Company Power - the relative status and prospect for your company compared with peers. For example: Nokia vs. Samsung, Honda vs. Ford, Cliff vs. Kashi
Market Power - the company's power relative to a market segment, for example Subway in Quick Service Restaurants.
Offer Power - the demand for a product or service relative to reference competitors. The classic here is Whopper vs. Big Mac.
Execution Power - the ability to outperform competitors under equal conditions
The remaining chapters in the book concentrate on each of these powers, what they are, how they work, tools for applying them and at least two specific case studies that illustrate their importance. Put all of this together and you get a powerful and actionable playbook for creating new market strategies.
Moore does surprisingly little pontification on market strategies, something common in other marketing related books. Instead he shows you via 13 tools that you can use found in each of the powers. To give you an example of the completeness of this book, here is a list of the tools it contains:
Category Power
- Category maturity lifecycle
- Growth/Maturity Matrix
- Horizon model
Company Power
- Competitive separation
- Two-business architecture model
- Crown Jewels model
Marketing Power
- Nine point market strategy framework
Offer power
- Retain or innovate model
- Six levers model
- Price/Benefit model
- Core/context model
Execution Power
- The arc of execution
Listing all of these models may give the impression that the book is more of an encyclopedia or compendium than a book that makes an actionable argument. Nothing could be further from reality. Moore uses his experience, the central thesis of the book and case studies to describe why certain things have happened, why leaders made different decisions and the results of those decisions.

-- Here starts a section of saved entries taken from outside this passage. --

(** Truthiness of a string: every string but the empty one. *)
Definition truthy_string (s : string) : bool := negb (String.eqb s "").

(** Truthiness of an optional boolean ([validateCursor?: boolean]). *)
Definition truthy_flag (b : option bool) : bool :=
  match b with
  | Some true => true
  | _ => false
  end.

(** [l[i]] for an array [l]: [None] stands for [undefined]. *)
Definition at_index {A : Type} (l : list A) (i : Z) : option A :=
  if i <? 0 then None else nth_error l (Z.to_nat i).

(** [s.split(sep)] for a one-character separator.  The result is never
    empty: [''.split('|')] is [['']]. *)
Fixpoint split (sep : ascii) (s : string) : list string :=
  match s with
  | EmptyString => [EmptyString]
  | String c rest =>
      if Ascii.eqb c sep then EmptyString :: split sep rest
      else match split sep rest with
           | field :: fields => String c field :: fields
           | [] => [String c EmptyString]
           end
  end.

(** [a[k]] as a [value]. *)
Definition element (a : list string) (k : nat) : value :=
  match nth_error a k with
  | Some s => Str s
  | None => Undefined
  end.

(** [true] when the character [c] occurs in [s]. *)
Fixpoint occurs (c : ascii) (s : string) : bool :=
  match s with
  | EmptyString => false
  | String d rest => Ascii.eqb d c || occurs c rest
  end.

(** [true] when every character of [s] satisfies [p]. *)
Fixpoint every (p : ascii -> bool) (s : string) : bool :=
  match s with
  | EmptyString => true
  | String c rest => p c && every p rest
  end.

(** The characters of a decimal integer literal: the digits and [-]. *)
Definition is_decimal_char (c : ascii) : bool :=
  let n := nat_of_ascii c in
  ((48 <=? n) && (n <=? 57) || (n =? 45))%nat.

(** ** White space *)

(** The one-byte members of StrWhiteSpaceChar: TAB, LF, VT, FF, CR, SP. *)
Definition is_white_space (c : ascii) : bool :=
  match nat_of_ascii c with
  | 9%nat | 10%nat | 11%nat | 12%nat | 13%nat | 32%nat => true
  | _ => false
  end.

(** The string of the bytes [codes]. *)
Definition bytes (codes : list nat) : string :=
  fold_right (fun n s => String (ascii_of_nat n) s) EmptyString codes.

(** The other members of StrWhiteSpaceChar, as the bytes of their UTF-8
    form: U+00A0, U+1680, U+2000 to U+200A, U+2028, U+2029, U+202F,
    U+205F, U+3000 and U+FEFF. *)
Definition wide_white_space : list string :=
  List.map bytes
    [ [194; 160]; [225; 154; 128];
      [226; 128; 128]; [226; 128; 129]; [226; 128; 130]; [226; 128; 131];
      [226; 128; 132]; [226; 128; 133]; [226; 128; 134]; [226; 128; 135];
      [226; 128; 136]; [226; 128; 137]; [226; 128; 138];
      [226; 128; 168]; [226; 128; 169]; [226; 128; 175];
      [226; 129; 159]; [227; 128; 128]; [239; 187; 191] ]%nat.

(** [s] without the prefix [p], when it starts with [p]. *)
Fixpoint drop_prefix (p s : string) : option string :=
  match p, s with
  | EmptyString, _ => Some s
  | String a p', String b s' =>
      if Ascii.eqb a b then drop_prefix p' s' else None
  | String _ _, EmptyString => None
  end.

(** [s] without the white space character it starts with, if any. *)
Definition drop_white_space (s : string) : option string :=
  match s with
  | EmptyString => None
  | String c rest =>
      if is_white_space c then Some rest
      else fold_right (fun p found => match drop_prefix p s with
                                      | Some after => Some after
                                      | None => found
                                      end)
                      None wide_white_space
  end.

(** [s] without the white space it starts with, [n] characters of it at
    most. *)
Fixpoint trim_start_upto (n : nat) (s : string) : string :=
  match n with
  | O => s
  | S n' => match drop_white_space s with
            | Some rest => trim_start_upto n' rest
            | None => s
            end
  end.

Definition trim_start (s : string) : string :=
  trim_start_upto (String.length s) s.

(** [true] when [s] is white space only, of [n] characters at most. *)
Fixpoint all_white_space_upto (n : nat) (s : string) : bool :=
  match s, n with
  | EmptyString, _ => true
  | _, O => false
  | _, S n' => match drop_white_space s with
               | Some rest => all_white_space_upto n' rest
               | None => false
               end
  end.

Definition all_white_space (s : string) : bool :=
  all_white_space_upto (String.length s) s.

(** [s] without the white space it ends with. *)
Fixpoint trim_end (s : string) : string :=
  match s with
  | EmptyString => EmptyString
  | String c rest =>
      if all_white_space s then EmptyString else String c (trim_end rest)
  end.

Definition trim (s : string) : string := trim_end (trim_start s).

(** ** Numeric literals *)

(** The value of the digit [c], up to radix 16. *)
Definition digit_value (c : ascii) : option Z :=
  let n := nat_of_ascii c in
  if ((48 <=? n) && (n <=? 57))%nat then Some (Z.of_nat (n - 48))
  else if ((97 <=? n) && (n <=? 102))%nat then Some (Z.of_nat (n - 87))
  else if ((65 <=? n) && (n <=? 70))%nat then Some (Z.of_nat (n - 55))
  else None.

(** The digits [s] of the radix, read after the value [acc]. *)
Fixpoint digits_onto (radix acc : Z) (s : string) : option Z :=
  match s with
  | EmptyString => Some acc
  | String c rest =>
      match digit_value c with
      | Some d => if d <? radix then digits_onto radix (acc * radix + d) rest
                  else None
      | None => None
      end
  end.

(** The value of a non-empty string of digits of the radix. *)
Definition digits (radix : Z) (s : string) : option Z :=
  match s with
  | EmptyString => None
  | _ => digits_onto radix 0 s
  end.

(** The decimal digits [s] starts with, and what follows them. *)
Fixpoint leading_digits (s : string) : string * string :=
  match s with
  | EmptyString => (EmptyString, EmptyString)
  | String c rest =>
      let n := nat_of_ascii c in
      if ((48 <=? n) && (n <=? 57))%nat
      then let (ds, after) := leading_digits rest in (String c ds, after)
      else (EmptyString, s)
  end.

(** An optional sign: [true] for [-]. *)
Definition signed (s : string) : bool * string :=
  match s with
  | EmptyString => (false, EmptyString)
  | String c rest =>
      if Ascii.eqb c "-" then (true, rest)
      else if Ascii.eqb c "+" then (false, rest)
      else (false, s)
  end.

(** What a numeric literal denotes: [mantissa * 10 ^ exponent], or an
    infinity. *)
Inductive quantity : Type :=
| Finite (mantissa exponent : Z)
| Infinite (negative : bool).

(** NonDecimalIntegerLiteral: [0x], [0o] and [0b] with their digits. *)
Definition radix_literal (s : string) : option Z :=
  match s with
  | String c (String p ds) =>
      if Ascii.eqb c "0"
      then if Ascii.eqb p "x" || Ascii.eqb p "X" then digits 16 ds
           else if Ascii.eqb p "o" || Ascii.eqb p "O" then digits 8 ds
           else if Ascii.eqb p "b" || Ascii.eqb p "B" then digits 2 ds
           else None
      else None
  | _ => None
  end.

(** ExponentPart, or nothing, up to the end of the literal. *)
Definition exponent_part (s : string) : option Z :=
  match s with
  | EmptyString => Some 0
  | String c rest =>
      if Ascii.eqb c "e" || Ascii.eqb c "E"
      then let (negative, ds) := signed rest in
           match digits 10 ds with
           | Some n => Some (if negative then - n else n)
           | None => None
           end
      else None
  end.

Moore finishes the book with a discussion of how you use these tools to transform you execution, vision or strategy. This brings the toolset together and demonstrates that these tools work in practice rather than in theory.
Escape Velocity is a culmination of Moore's other works. Rather than simply restating them in today's context, Moore is sharing the fundamental tools leaders can use to develop and execute their company's strategies. This is one of those rare books that should be purchased, studied, annotated and tried in your company. Not every tool will fit, but the book gives you enough support such that you can make that judgment for yourself.

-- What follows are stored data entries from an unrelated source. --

(** * Phoneme-level pronunciation scoring: a shallow embedding

    The development follows the three Python modules of the scoring core:

    - [PhonemeScorer]            (音素评分模块.py)
    - [AcousticFeatureExtractor] (音素特征提取.py)
    - [PhonemeAligner]           (音素特征提取.py)
    - [PronunciationQualityAssessor] (音素特征提取.py)
    - [Scoring]                  (发音评分模块.py, the entry point)
    - [Api]                      (app.py, the two routes that call it)

    Conventions.
    - A Python [str] is a Rocq [string] holding its UTF-8 encoding; iteration
      over a [str] goes through [Py.chars], which regroups the bytes of each
      code point.  What Python decides with the Unicode character database
      (lower-casing, white space and the regex class [\w] outside ASCII) is a
      parameter [Py.Unicode]; on ASCII text everything is computed.
    - A Python [float] is a rational number ([Q]): arithmetic is exact, and
      equalities between floats are stated with [==].  The properties are
      worded so that they do not rest on an identity that rounding breaks:
      they bound a value that was clamped, compare a value with the one
      handed on, or name the expression the program evaluates.  Where
      binary64 decides, [Binary64] evaluates the alignments on primitive
      floats.
    - A [dict] is a [gmap]; [list(set(xs))] keeps the first occurrence of
      every element (Python leaves the order unspecified).
    - Third-party numerical code (librosa, scipy, the speech model) is an
      oracle passed as an argument; the [try]/[except] structure around the
      calls is embedded as written. *)

From Stdlib Require Import Ascii QArith Qround Qminmax Qabs Lia Lqa.
From stdpp Require Import gmap strings list.
From Stdlib Require Floats.

Set Warnings "-abstract-large-number".

(** ** Rational helpers *)

Definition Qltb (x y : Q) : bool := negb (Qle_bool y x).
Definition Qgtb (x y : Q) : bool := Qltb y x.
Definition Qgeb (x y : Q) : bool := Qle_bool y x.

(** Python's built-in [max(a, b)] and [min(a, b)]: the first argument is
    kept unless the second is strictly larger (smaller). *)
Definition py_max (a b : Q) : Q := if Qltb a b then b else a.
Definition py_min (a b : Q) : Q := if Qltb b a then b else a.

Definition Qsum (l : list Q) : Q := foldl Qplus 0%Q l.

(** [np.mean] of a non-empty sequence. *)
Definition np_mean (l : list Q) : Q := (Qsum l / inject_Z (Z.of_nat (length l)))%Q.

This sounds like a gushing review, this book has been one of the best I have read in 2011, but it does have some flaws. The examples and cases concentrate on high-tech, which may turn off some. The requirement for a leader that is willing to make asymmetric investments in new products and services is true, but under developed in the book. The book covers Moore's personal experience, which will make some see it as a digital infomercial. I believe these weak points exist, but this book is more than worth your time and attention.

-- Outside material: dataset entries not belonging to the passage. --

(** * Cable path tracing (dcim/models/cables.py)

    A shallow embedding of [CablePath] and of the functions that build,
    retrace and query it, followed by the properties established about
    them.  The database is a record of tables; a table is the list of its
    rows in the model's default ordering, a queryset filter is a list
    filter, and a raised Python exception is an explicit [Raise]. *)

From Stdlib Require Import Ascii.
From stdpp Require Import base numbers list option gmap strings.

Local Open Scope Z_scope.

(** ** Exceptions and results *)

Inductive Exception :=
| AssertionError
| IndexError
| AttributeError
| DoesNotExist
| ValueError
| TypeError
| FieldDoesNotExist.

Inductive Result (A : Type) :=
| Ok (a : A)
| Raise (e : Exception).
Arguments Ok {A} a.
Arguments Raise {A} e.

Definition bind {A B} (r : Result A) (k : A -> Result B) : Result B :=
  match r with
  | Ok a => k a
  | Raise e => Raise e
  end.

Notation "'do' x <- r ; k" := (bind r (fun x => k))
  (at level 10, x name, r at level 100, k at level 200, only parsing).

Fixpoint traverse {A B} (f : A -> Result B) (l : list A) : Result (list B) :=
  match l with
  | [] => Ok []
  | a :: l' => do b <- f a; do bs <- traverse f l'; Ok (b :: bs)
  end.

A suggestion, buy the hardcopy as you will be making notes throughout the book, dog earing pages, etc. I read it on an eReader, which is great, but now using it as a reference is not the same as a hard copy. You will use this book as a future reference.
Highly Recommended for any business executive who feels that their current strategy has lost its potency, punch and ability to drive sales
5 of 5 people found the following review helpful.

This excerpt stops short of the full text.